# Computing map on Cohomology induced by inclusion.

I am not very comfortable with computations related to cohomology and I am having trouble with part (c) of this exercise. I successfully computed the Cohomology of $$D$$ with $$\mathbb{Z}$$ and $$\mathbb{Z}_2$$ coefficients using Mayer Vietoris for homology and UCT. $$H_1(D) = \mathbb{Z}_2 \oplus \mathbb{Z}_2$$, $$H_2(D) = 0$$, $$H_0(D) = \mathbb{Z}$$. I give the results I obtained using UCT here in case I made a mistake. $$H^2(D) = \mathbb{Z}_2 \oplus \mathbb{Z}_2$$ and $$H^1(D) = \mathbb{Z}^2$$ and $$H^(0)(D) = \mathbb{Z}$$. Now I want to compute the map induced by the inclusion of $$\mathbb{R}P^2 \rightarrow D$$ with integer coefficients on cohomology. I was not really sure how to start doing that, as I cannot think of what a generator gets mapped to. I started thinking about understanding the map induced on homology instead, focusing on $$H_1(\mathbb{R}P^2)=\mathbb{Z}_2 \rightarrow H_1(D)$$, I could not really make much progress here either, so I thought that maybe relative homology might help. I.e I was thinking about considering the space obtained when $$D$$ is quotiented by $$\mathbb{R}P^2 \subset D$$, by identifying it to a point. The resulting space would be $$S^2$$, so the sequence of relative homology gives $$... H_1(\mathbb{R}P^2)=\mathbb{Z}_2\rightarrow H_1(D) = \mathbb{Z_2}\oplus Z_2 \rightarrow H_1(S^2) = 0 ...$$ However this seems to imply that the map induced by the inclusion has image $$\mathbb{Z}_2\oplus \mathbb{Z}_2$$ by exactness. Something must be wrong here...

But besides that my main question, is basically how to do part $$c)$$ of the exercise. I would appreciate a full calculation, as I am not comfortable with the machinery involved.

The mistake is in saying that the space formed when the the boundary of $$M$$ and $$\mathbb{R}P^2$$ are collapsed to a point in $$D$$ gives $$S^2\times S^2$$. It actually gives $$\mathbb{R}P^2\times S^2$$. Hence in my sequence I have $$\mathbb{Z}_2\xrightarrow{f}\mathbb{Z}_2\oplus \mathbb{Z}_2 \xrightarrow{\phi} \mathbb{Z}_2$$. As I argued before $$\phi$$ cannot map to $$0$$, so $$\phi$$ maps onto $$\mathbb{Z_2}$$. The only possibility is that one of $$(0,1)$$ and $$(1,0)$$ gets sent to $$1$$ and the other to $$0$$, ie a projection.
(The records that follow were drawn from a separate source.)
(* ===== verification/Prelude.v ===== *)
(** * pqfh: a file handler for COBOL programs over PostgreSQL, ISAM, memory and JSON files

    A COBOL program does every file operation with one call, [pqfh(opcode, fcd)]: [fcd] is
    the file control block (name, record area, keys, status).  The library sends the call to
    the ISAM file handler of the COBOL runtime, to a table of PostgreSQL, to both, to a file
    in memory or to a JSON document, and answers with a status of two characters.  This
    development models that library (src/*.c, src/json, src/changelog) and proves that its
    parts do what COBOL files promise, or shows where they do not.

    ** How the parts fit

    - [Fhtypes], [Fcd]: the integers and the fields of the control block (src/fhtypes.c,
      src/pqfh.h).  A control block is a value; its record area is a field of it.  Where the C
      code keeps a pointer to the caller's block or shares its record area (cmp_table.c,
      load_table.c, the globals of command.c) the definitions thread the block explicitly.
    - [Pqfh], [PqfhSpec]: the dispatcher (src/pqfh.c).  [get_mode] and [choose_mode] decide the mode of a
      call; the stages of each operation ([do_open] .. [do_delete], [isam_stage],
      [mode_a_stage]) call the handlers.  The handlers are the class [Handlers], so that the
      theorems on modes A, W, M and F hold of any of them.
    - In-memory files (modes M and F): [MemfhIdx] holds the operations of the page index
      (src/memfh_idx.c), a B+ tree on a heap of pages; [MemfhTree] the shape of the tree as an
      invariant, [MemfhPage] what the loops do to one page, [MemfhInv] searches and scans,
      [MemfhWrite] insertion with its splits.  [Memfh] and [MemfhFile] are a file with an index
      for each key (src/memfh.c); [MemfhCbl] the COBOL operations (src/memfh_cbl.c), and
      [MemfhSession] the abstract file they implement from an open to a close.
    - JSON files: [List2] is the linked list (src/list2.c) on a heap of nodes; [Json] the lexer,
      parser and printer (src/json); [JsonFile] the operations of a file named [JSON:...].
    - Tables of the database: [Table] converts columns and records (src/pq2cob.c, op_write.c,
      validador.c); [Kdb] the keys and the SQL conditions (src/kdb.c); [Libpq] the client library
      as a class, the open tables and src/utils.c; [DbRead], [DbWrite] the operations
      (src/op_read_random.c, op_start.c, op_next_prev.c, op_write.c, op_rewrite.c,
      op_delete.c); [Meta] opening, closing, creating, removing and truncating (src/op_open.c,
      op_close.c, meta.c, cache.c, create_table.c, delete_file.c, copy_table.c).
    - Contracts of the server: [Sql] (statements on one table), [Cursor] (cursors), [MetaSpec]
      (catalog).  [DbRows], [DbSession] and [DbSpec] prove that the operations keep a session and behave as
      a file; [CursorSpec] and [CursorScan] the starts and scans; [MetaOpen], [MetaClose] the life of a
      session; [MetaTyped] the well-formedness of the tables.  [SqlText], [DbServer],
      [CursorServer] and [MetaServer] are a server in memory that keeps the three contracts by
      reading the texts of the statements back: the hypotheses are satisfiable, and whole
      sessions evaluate.
    - Tools over both stores: [Cmp] the comparisons (src/cmp_table.c, cmp_isam.c), [Merge] their
      specification, [CmpIsam] the contract of the ISAM file handler, [CmpSpec], [CmpTable] and
      [CmpServer] their correctness; [Load] and [LoadSpec] the load (src/load_table.c).
    - [Command] and [CommandSpec]: the commands written to the file pqfh (src/command.c), run with [CommandServer].
    - [Replicator], [ReplicatorSpec], [ReplicatorServer] and [ReplicaFile]: the copies of a
      table on another database (src/replicator.c).
    - [ChangeLog], [ChangeLogSpec] and [ChangeLogServer]: the trigger and the daemon that bring the
      changes of a table back to its ISAM file (src/changelog).
    - [Commit]: the thread that commits every second against the calls that begin, commit and roll
      back (src/pqfh.c), as a step relation of two threads: each call is the list of its effects on the
      transaction, those no counter counts and the commits of its own among them, and a statement the
      server refuses turns the next COMMIT into a rollback.
    - [System]: the whole handler: the dispatcher with the operations of the files above as its
      handlers, over one state that has the tables, the ISAM files, the JSON documents, the memory
      files and the globals of src/pqfh.c they share.  [SystemConnect] is its first call,
      which connects; [SystemSpec], [SystemSession] and [SystemDual] run requests and whole sessions
      through it, in one store and in two, [SystemScan] the starts and the reads along them, [SystemMemory]
      sessions on a file in memory, [SystemJson] on a JSON document; [SystemServer] and
      [MemoryServer] evaluate such runs.
    - Around the handler: [JavaCall] the calls of Java objects from COBOL (src/javacall.c), with the
      Java machine as a class; [Cobolpost] the SQL statements of COBOL programs
      (src/libcobolpost.c, libcobolpost_linux.c); [ThreadApi] the web services and their threads
      (src/call_api.c, thread_api.c); [Split] the tool that splits a file of records (src/split.c);
      [JsonTool] the tool that reads and prints a JSON file (src/json/json.c, load.c); [ErrLog] the logs
      of errors and the reports of signals, [Debug] the settings and the counters (src/pqfh.c).
    - The terminal: what this repository added to the emulator PuTTY it ships.
      [Terminal] the copy of the screen, the flag that tells whether the system is on it and the
      decimal point of the number under the cursor (src/putty/unix/ava.c, windows/ava.c),
      [TerminalSpec] their correctness, [TerminalWindow] the window that stays open while the system
      runs (unix/gtkwin.c), [TerminalCmd] the escape sequence by which the system shows a document on
      the user's machine (terminal.c).
    - This file: bytes, C strings and machine integers, the monad of the stateful code and its
      lemmas, the tactics [run_step] and [inv_bind].  [Hoare] has the rules for invariants of
      that monad and the hint database [keeps].

    ** Conventions

    Bytes are integers from 0 to 255, a buffer is a list of them, and [cstr] reads a C string
    out of a buffer.  Stateful code is a function of the monad [M S A := S → S * (fault + A)].
    A [fault] is [Exit] (the program exits), [Fault] (undefined behaviour: an access outside a
    buffer, a null pointer, a negative length), [Hang] (a loop or a lock that never ends) or
    [NoFuel].  The theorems show runs without faults under
    stated hypotheses on sizes and contents, which their comments name; the exceptions are stated as theorems too.  Integers of 16 and
    32 bits wrap ([u16], [s16], [s32]).  Each definition that models code names its file and
    lines.  The log files and the counters of time are not part of the state of a call: [ErrLog] and
    [Debug] model the functions that write them on a state of their own.  The log of the
    comparisons is their result and part of it.  Debug output is left out.

    Fuel bounds the loops that C does not bound: the steps along a cursor or a file (one more
    than the records is enough, as the theorems state), the descent of the index (the depth of
    its path), the parser of JSON (the number of tokens, [parse_total]), the turns of the
    daemons, which only end when a statement fails.

    ** What the theorems show

    - Index and files in memory: a write puts an item in key order through leaf and branch splits
      ([memfh_idx_write_correct]) in an index of fewer items than a capacity that depends on the length of the key, beyond
      which the path of a search can leave its array ([path_overflow]); a search finds it or its place, a scan visits the records in
      the order of any key without duplicates, which end the process ([memfh_scan_by_key], [memfh_load_scan]); write, read and rewrite
      implement a map; START answers with the leaf's first item ([memfh_start_correct]); the COBOL
      operations keep their
      table of open files ([memfh_cbl_table_ok]) and scan a file ([memfh_cbl_scan]).
    - Lists and JSON: append and remove implement sequences on the heap; the parser always
      ends; what is printed is read back ([tostring_roundtrip]), by the tool too ([json_tool]); a JSON
      file is read record by record ([json_scan]).
    - Tables: a record comes back from the database as it was sent, but for the first digit of its negative
      numbers ([record_roundtrip]); the
      condition of a key is the order of its columns ([getwhere_lexicographic]);
      WRITE, REWRITE, DELETE and READ refine a file of records ([db_file_refinement]); START and
      READ NEXT give the records of the start in order ([table_scan], and [system_scan] through the
      whole handler); OPEN makes a session and
      CLOSE ends it ([open_session], [close_session]); every reachable table is well typed
      ([tables_typed]), and a name of the catalog too long for its buffer is a fault ([long_name_overflows]).
    - Both stores: for any handlers that keep the contract of a file, in mode A a DELETE that the database refuses may
      leave another record in the ISAM file ([mode_a_delete]) and in mode W the ISAM file
      decides ([mode_w_isam_decides]); for the handlers of this library modes A and W keep both
      equal under the conditions of [system_dual]; comparison, repair and load leave the table
      equal to the file ([cmp_table_correct], [cmp_isam_correct], [load_table_correct]); commands do
      their own effect ([command_runs]).
    - Copies: an update is done on every copy ([replica_mirrors]) unless the places of the
      columns moved ([replica_stale_places]); the record of a copy is read past its end
      ([get_clones_overrun]); a turn of the synchronisation applies the log to the file
      ([sync_turn_correct]), for the last table only ([sync_last_only]).
    - The whole: a session in mode B through the dispatcher - open, requests, close - answers as
      an indexed file and touches no other part ([system_session]), from the first call of the
      program; in modes A and W a request does the same to the table and to the ISAM file, which
      stay equal ([system_dual]); in modes M and F the
      sessions of programs on a file in memory answer what an abstract file answers, whose records live
      beyond the session in mode M only and for which the WRITE of a key that exists ends the process
      ([system_memory]); starts and reads on a JSON document answer what is in it ([system_json]).
    - Around the handler: [trim] removes exactly the blanks at the ends ([trim_strips]); the objects
      of Java have numbers of their own ([java_objects]) that the calls do not find
      ([java_handles_lost]), and are read after the end freed them ([java_after_end]); the pieces of a split file have its records ([split_pieces]); a query of
      COBOL gives the lines of its rows, with the columns where the values before them end ([sql_lines]), and one
      after [limpa_consulta] frees what was freed before
      ([sql_freed_twice]); the text sent to a web service is JSON with the names and values of a plain
      record ([to_json_parses]) and another thing for the rest ([to_json_unescaped]); the threads
      share it byte by byte with those of other services, and with the stack after the return
      ([api_threads_race]); a day's log of errors holds what was reported that day
      ([error_logs_daily]); the tables whose calls are logged and the counters are those asked for
      ([log_table_listed], [counters_correct]).
    - Terminal: the flag of the system is what the two last lines of the screen show
      ([integral_shows]), and during the session the answer yes does not close the window while it is set ([window_stays]), nor, on
      Windows, if it was set when the user asked ([windows_close]); the moves of
      the cursor read only the screen ([ava_move_bounds]), and the decimal point is that of the number
      ([decimal_of_number]); a document sent in one read is shown ([exec_command]), one sent in two may
      be lost ([exec_split]).
    - Transactions: the counter, the mutex and the open transaction agree
      ([commit_invariant]); nothing of a transaction is committed early when the thread does not
      race ([transaction_isolated], [transaction_race]), but by the calls that commit themselves
      ([transaction_broken]); the threads come to rest with the pending updates committed, or lost as a
      whole when the server refused one ([comes_to_rest]); ROLLBACK through the command file stops for good
      ([rollback_command_deadlock]).

    ** What is not modelled

    - PostgreSQL, libpq and the ISAM file handler EXTFH are outside the repository: classes of
      their documented behaviour, each with an instance in memory.
    - src/putty is a vendored copy of PuTTY, most of the C code of the repository and no part of
      the file handler: only the additions of this repository to it are modelled (ava.c, the lines
      that call its functions, and the sequence of commands), without the calls of GTK and of the
      Windows interface themselves.
    - The connection of the change log's tools (dbconnect of src/changelog/dbutils.c); the part of [apply_changelog] after
      its endless loop; the bodies commented out in src/call_api.c; the branch of executa_sql of
      builds without PQFH; the test functions of src/memfh.c.
    - The Java and COBOL projects, the scripts and the test programs.
    - Memory that is leaked, and the addresses of buffers: allocation always succeeds; heaps are
      modelled where the code shares nodes (lists, pages, JSON elements). *)

From stdpp Require Import prelude gmap strings.
From Stdlib Require Import ZArith Lia Sorting.Sorted.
This that kernel $$(0,0)$$ and $$(0,1)$$ or $$(1,0)$$, ie $$\mathbb{Z}_2$$, hence $$f$$ has image $$\mathbb{Z}_2$$. So $$f(1) = (1,0)$$ is all we have. When considering the map induced on $$H_(\mathbb{R}P^2) \rightarrow H_2(D)=0$$, the map has to be trivial. The map on cohomologies then follow.